== PROBLEM DESCRIPTION ==
Repeat nothing but the lines below running from the one containing "if n / 16 =?" to the one containing "Module Stream.". Keep both end lines.

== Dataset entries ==
━━━━━━

(** * libbitcoin: the PostgreSQL block store and its chain organizer

    A shallow embedding of [src/storage/postgresql_storage.cpp]:
    the byte-array/hex-string codec ([serialize_bytes],
    [deserialize_bytes]), the row insertion path of [store], and the
    interval-forest organizer [organize_blockchain], followed by the
    properties established about them. *)

From Stdlib Require Import String Ascii NArith ZArith Bool Lia List.
From Stdlib Require Import Strings.Byte.
From Stdlib Require Import Permutation Sorted.
Import ListNotations.

Local Open Scope N_scope.

(* ================================================================== *)
(** ** Hexadecimal text, as [std::stringstream] writes and reads it   *)
(* ================================================================== *)

Module Hex.

(** The digit characters [operator<<] uses under [std::hex]
    (lower case, no [std::uppercase]). *)
Definition digit (n : N) : ascii :=
  match n with
  | 0 => "0" | 1 => "1" | 2 => "2" | 3 => "3" | 4 => "4" | 5 => "5"
  | 6 => "6" | 7 => "7" | 8 => "8" | 9 => "9" | 10 => "a" | 11 => "b"
  | 12 => "c" | 13 => "d" | 14 => "e" | _ => "f"
  end%char.

(** Digits of [n] in base 16, most significant first; [fuel] bounds the
    number of digits produced. *)
Fixpoint digits_aux (fuel : nat) (n : N) (acc : list ascii) : list ascii :=
  match fuel with
  | O => acc
  | S fuel' =>
      let acc' := digit (n mod 16) :: acc in
      if n / 16 =? 0 then acc' else digits_aux fuel' (n / 16) acc'
  end.

(** [ss << std::hex << val] for a non-negative [val]. *)
Definition show (n : N) : list ascii :=
  digits_aux (S (N.to_nat (N.size n))) n [].

(** [std::setw(w) << std::setfill(c)]: pad on the left up to width [w]. *)
Definition setw_fill (w : nat) (c : ascii) (field : list ascii) : list ascii :=
  repeat c (w - length field) ++ field.

(** The value of a character accepted as a digit by [operator>>] under
    [std::hex]. *)
Definition value (c : ascii) : option N :=
  let n := N_of_ascii c in
  if (48 <=? n) && (n <=? 57) then Some (n - 48)
  else if (97 <=? n) && (n <=? 102) then Some (n - 87)
  else if (65 <=? n) && (n <=? 70) then Some (n - 55)
  else None.

(** [std::isspace] in the "C" locale. *)
Definition is_space (c : ascii) : bool :=
  let n := N_of_ascii c in
  (n =? 32) || ((9 <=? n) && (n <=? 13)).

End Hex.

(* ================================================================== *)
(** ** The input side of a [std::stringstream]                        *)
(* ================================================================== *)

Module Stream.

(** What is left to read, and the two state bits [good()] looks at. *)
Record t := mk { buf : list ascii; eofbit : bool; failbit : bool }.

Definition of_string (s : string) : t :=
  mk (list_ascii_of_string s) false false.

Definition good (ss : t) : bool := negb (eofbit ss) && negb (failbit ss).

(** The sentry of a formatted input function skips leading white space. *)
Fixpoint skipws (l : list ascii) : list ascii :=
  match l with
  | c :: l' => if Hex.is_space c then skipws l' else l
  | [] => []
  end.

(** Accumulate hexadecimal digits; stops in front of the first
    character that is not one. *)
Fixpoint digits (l : list ascii) (acc : N) : N * list ascii :=
  match l with
  | c :: l' =>
      match Hex.value c with
      | Some v => digits l' (16 * acc + v)
      | None => (acc, l)
      end
  | [] => (acc, [])
  end.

━━━━━━

== REPLY ==
      if n / 16 =? 0 then acc' else digits_aux fuel' (n / 16) acc'
  end.

(** [ss << std::hex << val] for a non-negative [val]. *)
Definition show (n : N) : list ascii :=
  digits_aux (S (N.to_nat (N.size n))) n [].

(** [std::setw(w) << std::setfill(c)]: pad on the left up to width [w]. *)
Definition setw_fill (w : nat) (c : ascii) (field : list ascii) : list ascii :=
  repeat c (w - length field) ++ field.

(** The value of a character accepted as a digit by [operator>>] under
    [std::hex]. *)
Definition value (c : ascii) : option N :=
  let n := N_of_ascii c in
  if (48 <=? n) && (n <=? 57) then Some (n - 48)
  else if (97 <=? n) && (n <=? 102) then Some (n - 87)
  else if (65 <=? n) && (n <=? 70) then Some (n - 55)
  else None.

(** [std::isspace] in the "C" locale. *)
Definition is_space (c : ascii) : bool :=
  let n := N_of_ascii c in
  (n =? 32) || ((9 <=? n) && (n <=? 13)).

End Hex.

(* ================================================================== *)
(** ** The input side of a [std::stringstream]                        *)
(* ================================================================== *)

Module Stream.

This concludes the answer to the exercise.